EXERCISE DESCRIPTION: Nothing but the lines from the start of the records below through the line that has "Lemma logs_step s" should appear, each exactly as given.

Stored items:
━━━━━━━━━━

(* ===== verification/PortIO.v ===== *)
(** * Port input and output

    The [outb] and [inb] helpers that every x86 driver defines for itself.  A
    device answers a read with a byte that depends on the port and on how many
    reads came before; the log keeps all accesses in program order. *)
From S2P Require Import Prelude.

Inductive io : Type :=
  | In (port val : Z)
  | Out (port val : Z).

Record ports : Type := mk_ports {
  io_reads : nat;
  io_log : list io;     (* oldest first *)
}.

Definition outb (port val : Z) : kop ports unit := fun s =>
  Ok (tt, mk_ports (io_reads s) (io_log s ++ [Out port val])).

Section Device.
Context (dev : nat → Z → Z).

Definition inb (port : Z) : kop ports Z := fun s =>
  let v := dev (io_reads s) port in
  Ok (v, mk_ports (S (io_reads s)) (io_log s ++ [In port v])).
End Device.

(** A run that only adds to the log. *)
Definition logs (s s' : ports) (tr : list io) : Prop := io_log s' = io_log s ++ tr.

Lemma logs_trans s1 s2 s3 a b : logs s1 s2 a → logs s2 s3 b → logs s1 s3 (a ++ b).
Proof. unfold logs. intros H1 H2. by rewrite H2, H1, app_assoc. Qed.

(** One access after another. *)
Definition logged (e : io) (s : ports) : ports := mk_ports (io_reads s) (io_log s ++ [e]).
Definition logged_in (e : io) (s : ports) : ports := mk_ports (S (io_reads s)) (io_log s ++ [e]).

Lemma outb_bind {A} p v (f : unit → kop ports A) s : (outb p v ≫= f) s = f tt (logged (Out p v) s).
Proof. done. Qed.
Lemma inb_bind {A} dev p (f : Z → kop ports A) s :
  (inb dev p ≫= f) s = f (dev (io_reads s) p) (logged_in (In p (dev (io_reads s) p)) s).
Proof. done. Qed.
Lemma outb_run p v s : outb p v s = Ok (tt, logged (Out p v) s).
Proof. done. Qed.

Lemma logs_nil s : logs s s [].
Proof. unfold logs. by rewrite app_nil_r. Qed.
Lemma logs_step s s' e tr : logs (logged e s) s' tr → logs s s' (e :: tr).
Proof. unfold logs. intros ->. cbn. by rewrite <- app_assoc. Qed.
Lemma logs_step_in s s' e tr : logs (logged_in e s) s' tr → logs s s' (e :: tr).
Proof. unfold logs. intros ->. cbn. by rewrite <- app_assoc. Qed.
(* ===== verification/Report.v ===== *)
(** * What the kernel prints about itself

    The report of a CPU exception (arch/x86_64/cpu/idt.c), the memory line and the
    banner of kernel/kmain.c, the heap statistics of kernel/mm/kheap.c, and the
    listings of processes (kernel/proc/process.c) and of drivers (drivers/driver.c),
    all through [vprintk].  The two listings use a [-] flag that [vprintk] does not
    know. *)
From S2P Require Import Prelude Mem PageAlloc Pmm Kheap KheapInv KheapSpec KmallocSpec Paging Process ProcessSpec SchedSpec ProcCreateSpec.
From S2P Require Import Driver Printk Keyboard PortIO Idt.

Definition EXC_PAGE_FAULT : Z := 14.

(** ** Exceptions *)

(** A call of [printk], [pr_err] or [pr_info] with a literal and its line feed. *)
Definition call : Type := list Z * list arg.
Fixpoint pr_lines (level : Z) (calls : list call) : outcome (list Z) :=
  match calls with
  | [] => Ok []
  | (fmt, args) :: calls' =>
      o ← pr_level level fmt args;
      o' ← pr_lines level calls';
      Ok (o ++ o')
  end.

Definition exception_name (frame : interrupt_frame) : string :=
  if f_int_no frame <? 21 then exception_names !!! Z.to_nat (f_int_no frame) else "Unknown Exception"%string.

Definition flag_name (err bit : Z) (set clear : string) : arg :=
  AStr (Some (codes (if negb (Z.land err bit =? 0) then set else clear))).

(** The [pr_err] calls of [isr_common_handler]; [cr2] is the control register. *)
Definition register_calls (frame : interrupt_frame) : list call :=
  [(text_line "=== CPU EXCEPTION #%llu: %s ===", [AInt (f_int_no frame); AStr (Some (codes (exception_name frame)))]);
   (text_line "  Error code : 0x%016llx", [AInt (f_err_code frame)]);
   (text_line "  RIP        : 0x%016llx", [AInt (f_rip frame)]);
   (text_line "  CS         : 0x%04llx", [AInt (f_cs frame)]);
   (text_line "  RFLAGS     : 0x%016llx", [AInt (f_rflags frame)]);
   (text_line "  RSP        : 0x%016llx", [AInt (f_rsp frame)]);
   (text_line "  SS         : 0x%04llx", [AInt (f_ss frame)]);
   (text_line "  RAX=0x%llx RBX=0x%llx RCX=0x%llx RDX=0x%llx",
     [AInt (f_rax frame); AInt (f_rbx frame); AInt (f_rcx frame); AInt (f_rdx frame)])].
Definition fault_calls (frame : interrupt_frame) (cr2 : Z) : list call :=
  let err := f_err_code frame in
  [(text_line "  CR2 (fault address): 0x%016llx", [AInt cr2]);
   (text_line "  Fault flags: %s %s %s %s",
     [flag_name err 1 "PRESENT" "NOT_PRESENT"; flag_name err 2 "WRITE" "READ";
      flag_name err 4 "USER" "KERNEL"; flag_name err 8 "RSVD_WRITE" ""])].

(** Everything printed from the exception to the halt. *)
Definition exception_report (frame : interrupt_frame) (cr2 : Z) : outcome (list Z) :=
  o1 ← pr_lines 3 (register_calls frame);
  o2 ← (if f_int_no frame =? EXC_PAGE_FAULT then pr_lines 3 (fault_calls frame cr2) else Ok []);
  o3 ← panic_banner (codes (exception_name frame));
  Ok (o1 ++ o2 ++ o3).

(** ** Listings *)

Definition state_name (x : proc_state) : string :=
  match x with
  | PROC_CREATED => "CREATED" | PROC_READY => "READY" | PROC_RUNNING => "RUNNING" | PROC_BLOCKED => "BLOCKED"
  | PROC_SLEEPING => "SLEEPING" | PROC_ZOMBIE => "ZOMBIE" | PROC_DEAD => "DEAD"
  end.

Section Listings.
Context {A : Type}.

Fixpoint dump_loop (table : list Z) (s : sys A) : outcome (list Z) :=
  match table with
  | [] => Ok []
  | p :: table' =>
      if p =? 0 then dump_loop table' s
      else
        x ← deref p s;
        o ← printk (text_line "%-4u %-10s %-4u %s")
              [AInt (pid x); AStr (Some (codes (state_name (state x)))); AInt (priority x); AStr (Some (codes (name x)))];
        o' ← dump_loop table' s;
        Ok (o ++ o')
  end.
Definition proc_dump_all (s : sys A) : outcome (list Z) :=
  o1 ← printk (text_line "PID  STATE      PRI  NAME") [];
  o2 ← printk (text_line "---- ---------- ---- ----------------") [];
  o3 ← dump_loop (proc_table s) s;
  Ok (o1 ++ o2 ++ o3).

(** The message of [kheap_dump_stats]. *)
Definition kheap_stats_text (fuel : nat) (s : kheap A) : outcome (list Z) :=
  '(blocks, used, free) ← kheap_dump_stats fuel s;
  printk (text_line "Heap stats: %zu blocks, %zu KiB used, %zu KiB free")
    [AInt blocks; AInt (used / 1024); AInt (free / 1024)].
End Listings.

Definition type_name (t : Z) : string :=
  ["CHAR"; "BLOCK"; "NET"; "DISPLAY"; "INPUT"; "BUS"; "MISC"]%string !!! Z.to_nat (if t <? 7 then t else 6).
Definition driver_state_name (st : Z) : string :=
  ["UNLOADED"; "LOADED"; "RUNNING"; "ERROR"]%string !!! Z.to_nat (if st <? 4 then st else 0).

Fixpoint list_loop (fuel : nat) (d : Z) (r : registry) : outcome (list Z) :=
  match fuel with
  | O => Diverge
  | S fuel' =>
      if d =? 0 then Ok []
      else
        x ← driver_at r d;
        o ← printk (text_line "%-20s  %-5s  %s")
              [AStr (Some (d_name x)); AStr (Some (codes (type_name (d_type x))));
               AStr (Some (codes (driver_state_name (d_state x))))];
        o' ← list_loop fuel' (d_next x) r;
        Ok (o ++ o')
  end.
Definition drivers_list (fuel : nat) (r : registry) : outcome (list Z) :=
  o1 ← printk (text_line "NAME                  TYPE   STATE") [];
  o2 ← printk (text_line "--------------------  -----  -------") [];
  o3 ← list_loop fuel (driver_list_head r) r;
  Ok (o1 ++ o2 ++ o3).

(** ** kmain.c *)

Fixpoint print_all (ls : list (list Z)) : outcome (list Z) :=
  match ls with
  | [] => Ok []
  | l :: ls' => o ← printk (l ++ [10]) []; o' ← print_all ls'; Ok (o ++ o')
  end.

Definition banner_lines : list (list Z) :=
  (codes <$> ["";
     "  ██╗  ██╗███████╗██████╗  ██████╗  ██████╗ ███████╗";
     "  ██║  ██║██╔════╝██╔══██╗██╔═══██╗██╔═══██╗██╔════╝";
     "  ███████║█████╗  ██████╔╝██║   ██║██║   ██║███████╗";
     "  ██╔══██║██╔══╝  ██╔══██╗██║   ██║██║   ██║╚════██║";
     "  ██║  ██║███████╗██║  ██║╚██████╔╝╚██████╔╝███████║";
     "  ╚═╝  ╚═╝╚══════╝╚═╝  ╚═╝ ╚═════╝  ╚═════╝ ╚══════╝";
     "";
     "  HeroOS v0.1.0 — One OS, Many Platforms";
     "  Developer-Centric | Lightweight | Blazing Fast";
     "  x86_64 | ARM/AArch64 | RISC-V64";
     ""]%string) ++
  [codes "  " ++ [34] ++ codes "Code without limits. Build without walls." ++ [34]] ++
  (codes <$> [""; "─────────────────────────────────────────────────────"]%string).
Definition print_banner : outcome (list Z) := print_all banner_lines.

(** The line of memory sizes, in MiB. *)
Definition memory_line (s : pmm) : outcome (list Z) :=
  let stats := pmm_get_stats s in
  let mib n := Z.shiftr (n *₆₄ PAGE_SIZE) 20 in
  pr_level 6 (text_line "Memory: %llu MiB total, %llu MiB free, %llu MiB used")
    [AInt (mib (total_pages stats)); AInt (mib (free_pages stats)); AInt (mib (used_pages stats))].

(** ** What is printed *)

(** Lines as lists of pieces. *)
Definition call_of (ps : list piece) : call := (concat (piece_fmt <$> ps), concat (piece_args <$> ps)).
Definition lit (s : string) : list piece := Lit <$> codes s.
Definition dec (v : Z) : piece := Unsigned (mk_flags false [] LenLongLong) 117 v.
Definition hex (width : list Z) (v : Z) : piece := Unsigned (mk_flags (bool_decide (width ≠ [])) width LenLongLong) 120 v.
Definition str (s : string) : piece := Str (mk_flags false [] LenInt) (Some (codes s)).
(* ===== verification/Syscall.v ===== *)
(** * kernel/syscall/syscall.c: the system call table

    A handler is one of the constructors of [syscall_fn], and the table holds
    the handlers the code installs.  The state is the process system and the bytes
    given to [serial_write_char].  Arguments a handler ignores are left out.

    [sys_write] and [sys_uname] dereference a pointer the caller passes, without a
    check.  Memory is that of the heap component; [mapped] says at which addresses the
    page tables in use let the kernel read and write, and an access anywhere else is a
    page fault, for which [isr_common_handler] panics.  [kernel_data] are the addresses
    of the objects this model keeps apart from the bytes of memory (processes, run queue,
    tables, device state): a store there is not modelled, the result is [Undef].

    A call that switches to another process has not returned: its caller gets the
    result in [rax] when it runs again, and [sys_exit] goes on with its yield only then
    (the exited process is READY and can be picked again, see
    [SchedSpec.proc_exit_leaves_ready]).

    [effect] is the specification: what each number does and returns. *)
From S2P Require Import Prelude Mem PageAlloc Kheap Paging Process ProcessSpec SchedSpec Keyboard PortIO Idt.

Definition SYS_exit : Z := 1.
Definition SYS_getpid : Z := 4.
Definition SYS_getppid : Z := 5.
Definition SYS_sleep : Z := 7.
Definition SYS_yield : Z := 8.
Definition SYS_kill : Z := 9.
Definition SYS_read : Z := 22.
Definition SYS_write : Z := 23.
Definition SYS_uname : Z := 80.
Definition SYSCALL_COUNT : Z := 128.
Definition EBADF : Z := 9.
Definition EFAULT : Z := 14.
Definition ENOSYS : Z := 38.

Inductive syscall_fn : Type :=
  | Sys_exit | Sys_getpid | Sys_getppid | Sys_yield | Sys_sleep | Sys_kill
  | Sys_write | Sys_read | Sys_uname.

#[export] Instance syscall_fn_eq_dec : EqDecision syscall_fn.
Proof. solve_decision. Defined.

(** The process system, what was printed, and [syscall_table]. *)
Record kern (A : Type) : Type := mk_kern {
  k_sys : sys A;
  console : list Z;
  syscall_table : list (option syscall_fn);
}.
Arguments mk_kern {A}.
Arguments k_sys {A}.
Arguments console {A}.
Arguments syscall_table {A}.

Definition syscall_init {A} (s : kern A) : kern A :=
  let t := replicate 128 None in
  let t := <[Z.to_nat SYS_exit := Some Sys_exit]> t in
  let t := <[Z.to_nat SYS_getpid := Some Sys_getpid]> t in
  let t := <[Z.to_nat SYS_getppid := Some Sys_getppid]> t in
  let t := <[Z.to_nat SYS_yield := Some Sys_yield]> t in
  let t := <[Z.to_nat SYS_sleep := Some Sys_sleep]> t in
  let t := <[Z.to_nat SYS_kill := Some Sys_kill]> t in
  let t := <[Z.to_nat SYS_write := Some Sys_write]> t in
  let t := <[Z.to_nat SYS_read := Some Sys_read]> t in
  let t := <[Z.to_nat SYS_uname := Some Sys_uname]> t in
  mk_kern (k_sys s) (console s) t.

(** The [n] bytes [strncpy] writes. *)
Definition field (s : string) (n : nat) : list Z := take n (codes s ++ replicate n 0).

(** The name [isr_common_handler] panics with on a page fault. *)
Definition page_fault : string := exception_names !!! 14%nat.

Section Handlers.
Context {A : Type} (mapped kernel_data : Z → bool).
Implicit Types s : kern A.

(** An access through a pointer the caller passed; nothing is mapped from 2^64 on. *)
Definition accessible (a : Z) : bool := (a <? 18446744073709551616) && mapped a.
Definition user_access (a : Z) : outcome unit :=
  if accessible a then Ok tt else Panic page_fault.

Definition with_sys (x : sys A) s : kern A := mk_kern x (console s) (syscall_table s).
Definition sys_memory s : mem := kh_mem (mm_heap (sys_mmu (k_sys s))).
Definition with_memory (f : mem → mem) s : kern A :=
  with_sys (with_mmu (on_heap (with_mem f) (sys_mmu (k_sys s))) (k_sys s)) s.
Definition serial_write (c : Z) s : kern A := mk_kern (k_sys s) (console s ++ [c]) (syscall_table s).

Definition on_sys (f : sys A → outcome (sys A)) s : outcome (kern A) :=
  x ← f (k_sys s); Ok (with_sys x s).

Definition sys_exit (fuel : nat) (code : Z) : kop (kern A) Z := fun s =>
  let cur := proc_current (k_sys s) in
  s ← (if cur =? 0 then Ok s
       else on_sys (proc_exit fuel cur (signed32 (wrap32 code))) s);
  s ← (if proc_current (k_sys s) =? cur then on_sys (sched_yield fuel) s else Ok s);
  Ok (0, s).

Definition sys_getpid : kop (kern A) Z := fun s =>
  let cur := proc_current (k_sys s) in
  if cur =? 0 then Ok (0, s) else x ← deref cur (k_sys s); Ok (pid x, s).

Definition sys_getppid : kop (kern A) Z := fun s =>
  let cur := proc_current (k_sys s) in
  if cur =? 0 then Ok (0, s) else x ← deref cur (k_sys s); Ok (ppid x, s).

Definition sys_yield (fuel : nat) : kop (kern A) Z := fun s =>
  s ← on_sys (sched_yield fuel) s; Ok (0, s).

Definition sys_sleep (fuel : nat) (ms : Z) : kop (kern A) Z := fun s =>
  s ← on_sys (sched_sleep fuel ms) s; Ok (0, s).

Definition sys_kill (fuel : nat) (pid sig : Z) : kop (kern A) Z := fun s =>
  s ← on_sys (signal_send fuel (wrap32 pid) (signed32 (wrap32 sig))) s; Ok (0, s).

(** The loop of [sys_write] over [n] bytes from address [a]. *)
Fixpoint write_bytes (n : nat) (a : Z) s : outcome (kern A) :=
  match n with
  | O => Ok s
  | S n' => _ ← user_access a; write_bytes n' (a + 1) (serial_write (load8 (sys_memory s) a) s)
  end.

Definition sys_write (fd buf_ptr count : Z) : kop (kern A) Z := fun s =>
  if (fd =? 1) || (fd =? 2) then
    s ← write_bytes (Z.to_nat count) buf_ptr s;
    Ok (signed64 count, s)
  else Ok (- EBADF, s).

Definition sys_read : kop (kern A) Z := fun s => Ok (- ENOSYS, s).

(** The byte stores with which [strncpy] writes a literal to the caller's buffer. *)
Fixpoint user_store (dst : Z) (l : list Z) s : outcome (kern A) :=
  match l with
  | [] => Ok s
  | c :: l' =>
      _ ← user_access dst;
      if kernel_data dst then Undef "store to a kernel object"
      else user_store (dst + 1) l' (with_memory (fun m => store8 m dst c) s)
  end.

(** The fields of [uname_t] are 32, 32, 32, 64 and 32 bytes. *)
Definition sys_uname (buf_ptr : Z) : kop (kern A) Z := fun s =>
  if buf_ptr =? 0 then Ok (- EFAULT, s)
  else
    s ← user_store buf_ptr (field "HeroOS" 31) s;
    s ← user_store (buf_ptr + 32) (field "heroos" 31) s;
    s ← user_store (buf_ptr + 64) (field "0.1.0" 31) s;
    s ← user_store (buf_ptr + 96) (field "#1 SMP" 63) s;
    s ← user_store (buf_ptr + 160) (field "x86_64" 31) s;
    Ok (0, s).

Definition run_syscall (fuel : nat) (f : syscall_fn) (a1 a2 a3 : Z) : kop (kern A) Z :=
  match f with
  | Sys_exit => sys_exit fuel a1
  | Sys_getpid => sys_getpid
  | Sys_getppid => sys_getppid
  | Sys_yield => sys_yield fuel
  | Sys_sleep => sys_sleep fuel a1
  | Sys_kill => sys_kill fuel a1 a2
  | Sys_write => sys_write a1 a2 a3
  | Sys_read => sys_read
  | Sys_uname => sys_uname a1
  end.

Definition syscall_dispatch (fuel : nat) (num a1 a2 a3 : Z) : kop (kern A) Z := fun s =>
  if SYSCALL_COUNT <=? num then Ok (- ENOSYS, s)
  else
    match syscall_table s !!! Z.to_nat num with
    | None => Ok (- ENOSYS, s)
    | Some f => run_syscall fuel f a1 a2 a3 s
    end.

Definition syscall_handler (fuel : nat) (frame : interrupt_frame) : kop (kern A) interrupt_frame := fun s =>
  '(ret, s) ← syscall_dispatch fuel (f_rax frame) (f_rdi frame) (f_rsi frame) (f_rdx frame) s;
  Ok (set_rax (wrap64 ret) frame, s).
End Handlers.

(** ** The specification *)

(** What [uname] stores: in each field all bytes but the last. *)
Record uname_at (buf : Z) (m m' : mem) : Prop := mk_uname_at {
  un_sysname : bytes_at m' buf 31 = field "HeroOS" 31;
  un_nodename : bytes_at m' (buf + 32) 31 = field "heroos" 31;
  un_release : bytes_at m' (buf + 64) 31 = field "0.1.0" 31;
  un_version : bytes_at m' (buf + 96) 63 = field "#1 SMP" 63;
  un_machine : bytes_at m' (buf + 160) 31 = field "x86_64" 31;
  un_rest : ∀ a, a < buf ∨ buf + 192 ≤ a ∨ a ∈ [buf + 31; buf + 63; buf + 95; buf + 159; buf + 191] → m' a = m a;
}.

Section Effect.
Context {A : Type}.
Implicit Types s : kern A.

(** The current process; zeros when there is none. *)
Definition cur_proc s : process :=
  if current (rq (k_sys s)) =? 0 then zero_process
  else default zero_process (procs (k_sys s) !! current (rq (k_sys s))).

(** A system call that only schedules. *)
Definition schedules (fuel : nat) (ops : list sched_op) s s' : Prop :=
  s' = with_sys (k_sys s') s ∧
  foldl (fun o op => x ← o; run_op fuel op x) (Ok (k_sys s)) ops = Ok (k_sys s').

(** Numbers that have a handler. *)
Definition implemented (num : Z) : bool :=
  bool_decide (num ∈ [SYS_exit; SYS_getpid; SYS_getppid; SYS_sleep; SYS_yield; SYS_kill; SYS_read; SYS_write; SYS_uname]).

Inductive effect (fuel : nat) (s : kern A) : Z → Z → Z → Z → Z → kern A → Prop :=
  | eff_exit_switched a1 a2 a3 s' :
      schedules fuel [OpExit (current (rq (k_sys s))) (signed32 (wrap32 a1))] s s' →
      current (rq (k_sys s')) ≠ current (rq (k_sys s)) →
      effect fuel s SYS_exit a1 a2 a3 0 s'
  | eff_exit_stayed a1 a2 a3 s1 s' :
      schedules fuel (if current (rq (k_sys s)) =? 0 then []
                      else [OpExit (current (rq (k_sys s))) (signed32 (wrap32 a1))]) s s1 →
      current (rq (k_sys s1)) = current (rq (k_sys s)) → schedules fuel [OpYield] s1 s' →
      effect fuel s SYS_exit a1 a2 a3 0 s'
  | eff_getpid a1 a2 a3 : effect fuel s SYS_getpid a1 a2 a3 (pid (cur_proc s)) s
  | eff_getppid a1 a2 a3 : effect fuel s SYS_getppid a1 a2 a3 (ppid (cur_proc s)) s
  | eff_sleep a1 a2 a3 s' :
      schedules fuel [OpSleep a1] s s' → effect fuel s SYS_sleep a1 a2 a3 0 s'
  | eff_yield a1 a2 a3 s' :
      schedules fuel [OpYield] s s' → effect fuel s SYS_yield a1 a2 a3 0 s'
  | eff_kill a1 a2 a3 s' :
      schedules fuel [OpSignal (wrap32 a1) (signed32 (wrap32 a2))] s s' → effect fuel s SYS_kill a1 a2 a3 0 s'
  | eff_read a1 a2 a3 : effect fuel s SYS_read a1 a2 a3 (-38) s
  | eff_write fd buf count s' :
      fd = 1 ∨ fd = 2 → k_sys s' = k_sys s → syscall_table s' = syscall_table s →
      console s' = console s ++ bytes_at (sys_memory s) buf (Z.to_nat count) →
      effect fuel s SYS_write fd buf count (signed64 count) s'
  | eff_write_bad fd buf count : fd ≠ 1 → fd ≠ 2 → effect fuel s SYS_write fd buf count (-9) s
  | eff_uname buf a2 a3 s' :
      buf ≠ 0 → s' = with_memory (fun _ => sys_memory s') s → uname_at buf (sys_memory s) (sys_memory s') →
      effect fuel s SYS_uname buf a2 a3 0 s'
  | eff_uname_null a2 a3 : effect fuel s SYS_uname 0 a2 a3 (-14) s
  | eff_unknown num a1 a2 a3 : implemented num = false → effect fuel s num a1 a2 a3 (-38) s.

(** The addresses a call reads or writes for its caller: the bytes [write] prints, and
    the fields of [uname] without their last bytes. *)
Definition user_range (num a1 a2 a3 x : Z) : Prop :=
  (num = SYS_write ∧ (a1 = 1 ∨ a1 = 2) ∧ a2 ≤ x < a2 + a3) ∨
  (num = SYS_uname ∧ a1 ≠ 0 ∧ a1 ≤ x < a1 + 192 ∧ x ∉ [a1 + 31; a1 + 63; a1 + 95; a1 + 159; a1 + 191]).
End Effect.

━━━━━━━━━━

ANSWER TO THIS EXERCISE:
(* ===== verification/PortIO.v ===== *)
(** * Port input and output

    The [outb] and [inb] helpers that every x86 driver defines for itself.  A
    device answers a read with a byte that depends on the port and on how many
    reads came before; the log keeps all accesses in program order. *)
From S2P Require Import Prelude.

Inductive io : Type :=
  | In (port val : Z)
  | Out (port val : Z).

Record ports : Type := mk_ports {
  io_reads : nat;
  io_log : list io;     (* oldest first *)
}.

Definition outb (port val : Z) : kop ports unit := fun s =>
  Ok (tt, mk_ports (io_reads s) (io_log s ++ [Out port val])).

Section Device.
Context (dev : nat → Z → Z).

Definition inb (port : Z) : kop ports Z := fun s =>
  let v := dev (io_reads s) port in
  Ok (v, mk_ports (S (io_reads s)) (io_log s ++ [In port v])).
End Device.

(** A run that only adds to the log. *)
Definition logs (s s' : ports) (tr : list io) : Prop := io_log s' = io_log s ++ tr.

Lemma logs_trans s1 s2 s3 a b : logs s1 s2 a → logs s2 s3 b → logs s1 s3 (a ++ b).
Proof. unfold logs. intros H1 H2. by rewrite H2, H1, app_assoc. Qed.

(** One access after another. *)
Definition logged (e : io) (s : ports) : ports := mk_ports (io_reads s) (io_log s ++ [e]).
Definition logged_in (e : io) (s : ports) : ports := mk_ports (S (io_reads s)) (io_log s ++ [e]).

Lemma outb_bind {A} p v (f : unit → kop ports A) s : (outb p v ≫= f) s = f tt (logged (Out p v) s).
Proof. done. Qed.
Lemma inb_bind {A} dev p (f : Z → kop ports A) s :
  (inb dev p ≫= f) s = f (dev (io_reads s) p) (logged_in (In p (dev (io_reads s) p)) s).
Proof. done. Qed.
Lemma outb_run p v s : outb p v s = Ok (tt, logged (Out p v) s).
Proof. done. Qed.

Lemma logs_nil s : logs s s [].
Proof. unfold logs. by rewrite app_nil_r. Qed.
Lemma logs_step s s' e tr : logs (logged e s) s' tr → logs s s' (e :: tr).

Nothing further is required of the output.